Definition Evaluate (vars : gmap string string) (grants : list string) : Report :=
  [serverCheck vars;
   equals vars "log_bin" "ON" Required
     "Without a binary log there is nothing to replicate from.";
   equals vars "binlog_format" "ROW" Required
     "STATEMENT and MIXED log SQL text rather than row images, so there are no before/after values to apply to a sink.";
   equals vars "binlog_row_image" "FULL" Required
     "MINIMAL and NOBLOB omit unchanged columns, so an UPDATE would silently drop fields from the sink document, and a DELETE may not carry the key.";
   equals vars "binlog_row_metadata" "FULL" Required
     "Carries column names, signedness, and ENUM/SET labels in the binlog. Without it unsigned columns arrive negative and ENUMs arrive as integers - corruption that is invisible until someone compares values. Requires MySQL 8.0.1 or newer.";
   equals vars "gtid_mode" "ON" Required
     "GTID positions survive binlog rotation and master failover; file+position does not.";
   equals vars "enforce_gtid_consistency" "ON" Advisory
     "Without it, statements unsafe for GTID replication are allowed, which can produce a GTID set we cannot reason about.";
   partialJSONCheck vars; serverIDCheck vars; retentionCheck vars;
   equals vars "log_replica_updates" "ON" Advisory
     "Only matters when pointing changeflow at a read replica: without it the replica's own binlog omits writes replicated from its master, so we would miss them."]
  ++ map (fun priv => grantCheck priv grants) privileges.

(** ** Reading the facts *)

Section Reader.
Context {W : Type} `{!SqlOps W}.

Inductive preflight_error :=
  | EReadVars (e : sql_error)
  | EScanVar
  | EShowGrants (e : sql_error)
  | EScanGrant.

Definition scan_pair (row : list sql_value) : option (string * string) :=
  match row with [k; v] => k ← scan_string k; v ← scan_string v; Some (k, v) | _ => None end.
Definition scan_line (row : list sql_value) : option string := match row with [v] => scan_string v | _ => None end.

(** [DBReader.GlobalVars]: of the variables asked for, those the server has. *)
Definition GlobalVars (names : list string) : eff W preflight_error (gmap string string) := fun w =>
  let want := map ToLower names in
  match sql_Query "SHOW GLOBAL VARIABLES" [] w with
  | (w, Err e) => (w, Err (EReadVars e))
  | (w, Ok rows) =>
    match mapM scan_pair rows with
    | None => (w, Err EScanVar)
    | Some pairs =>
      (w, Ok (foldl (fun m kv =>
        let k := ToLower kv.1 in if bool_decide (k ∈ want) then <[k := kv.2]> m else m) ∅ pairs))
    end
  end.

(** [DBReader.Grants]. *)
Definition Grants : eff W preflight_error (list string) := fun w =>
  match sql_Query "SHOW GRANTS FOR CURRENT_USER()" [] w with
  | (w, Err e) => (w, Err (EShowGrants e))
  | (w, Ok rows) => (w, match mapM scan_line rows with Some lines => Ok lines | None => Err EScanGrant end)
  end.

(** [preflight.Run]. *)
Definition preflight_Run : eff W preflight_error Report :=
  vars ← GlobalVars Vars; grants ← Grants; mret (Evaluate vars grants).

(** ** The supervisor's decision *)

Inductive source_error :=
  | ECheckSource (e : preflight_error)
  | EFailedChecks (n : Z)
  | EOwnServerID (id : Z).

What needs to be done: Would you please reproduce all of the lines above exactly?

Result for this exercise:
Definition Evaluate (vars : gmap string string) (grants : list string) : Report :=
  [serverCheck vars;
   equals vars "log_bin" "ON" Required
     "Without a binary log there is nothing to replicate from.";
   equals vars "binlog_format" "ROW" Required
     "STATEMENT and MIXED log SQL text rather than row images, so there are no before/after values to apply to a sink.";
   equals vars "binlog_row_image" "FULL" Required
     "MINIMAL and NOBLOB omit unchanged columns, so an UPDATE would silently drop fields from the sink document, and a DELETE may not carry the key.";
   equals vars "binlog_row_metadata" "FULL" Required
     "Carries column names, signedness, and ENUM/SET labels in the binlog. Without it unsigned columns arrive negative and ENUMs arrive as integers - corruption that is invisible until someone compares values. Requires MySQL 8.0.1 or newer.";
   equals vars "gtid_mode" "ON" Required
     "GTID positions survive binlog rotation and master failover; file+position does not.";
   equals vars "enforce_gtid_consistency" "ON" Advisory
     "Without it, statements unsafe for GTID replication are allowed, which can produce a GTID set we cannot reason about.";
   partialJSONCheck vars; serverIDCheck vars; retentionCheck vars;
   equals vars "log_replica_updates" "ON" Advisory
     "Only matters when pointing changeflow at a read replica: without it the replica's own binlog omits writes replicated from its master, so we would miss them."]
  ++ map (fun priv => grantCheck priv grants) privileges.

(** ** Reading the facts *)

Section Reader.
Context {W : Type} `{!SqlOps W}.

Inductive preflight_error :=
  | EReadVars (e : sql_error)
  | EScanVar
  | EShowGrants (e : sql_error)
  | EScanGrant.

Definition scan_pair (row : list sql_value) : option (string * string) :=
  match row with [k; v] => k ← scan_string k; v ← scan_string v; Some (k, v) | _ => None end.
Definition scan_line (row : list sql_value) : option string := match row with [v] => scan_string v | _ => None end.

(** [DBReader.GlobalVars]: of the variables asked for, those the server has. *)
Definition GlobalVars (names : list string) : eff W preflight_error (gmap string string) := fun w =>
  let want := map ToLower names in
  match sql_Query "SHOW GLOBAL VARIABLES" [] w with
  | (w, Err e) => (w, Err (EReadVars e))
  | (w, Ok rows) =>
    match mapM scan_pair rows with
    | None => (w, Err EScanVar)
    | Some pairs =>
      (w, Ok (foldl (fun m kv =>
        let k := ToLower kv.1 in if bool_decide (k ∈ want) then <[k := kv.2]> m else m) ∅ pairs))
    end
  end.

(** [DBReader.Grants]. *)
Definition Grants : eff W preflight_error (list string) := fun w =>
  match sql_Query "SHOW GRANTS FOR CURRENT_USER()" [] w with
  | (w, Err e) => (w, Err (EShowGrants e))
  | (w, Ok rows) => (w, match mapM scan_line rows with Some lines => Ok lines | None => Err EScanGrant end)
  end.

(** [preflight.Run]. *)
Definition preflight_Run : eff W preflight_error Report :=
  vars ← GlobalVars Vars; grants ← Grants; mret (Evaluate vars grants).

(** ** The supervisor's decision *)

Inductive source_error :=
  | ECheckSource (e : preflight_error)
  | EFailedChecks (n : Z)
  | EOwnServerID (id : Z).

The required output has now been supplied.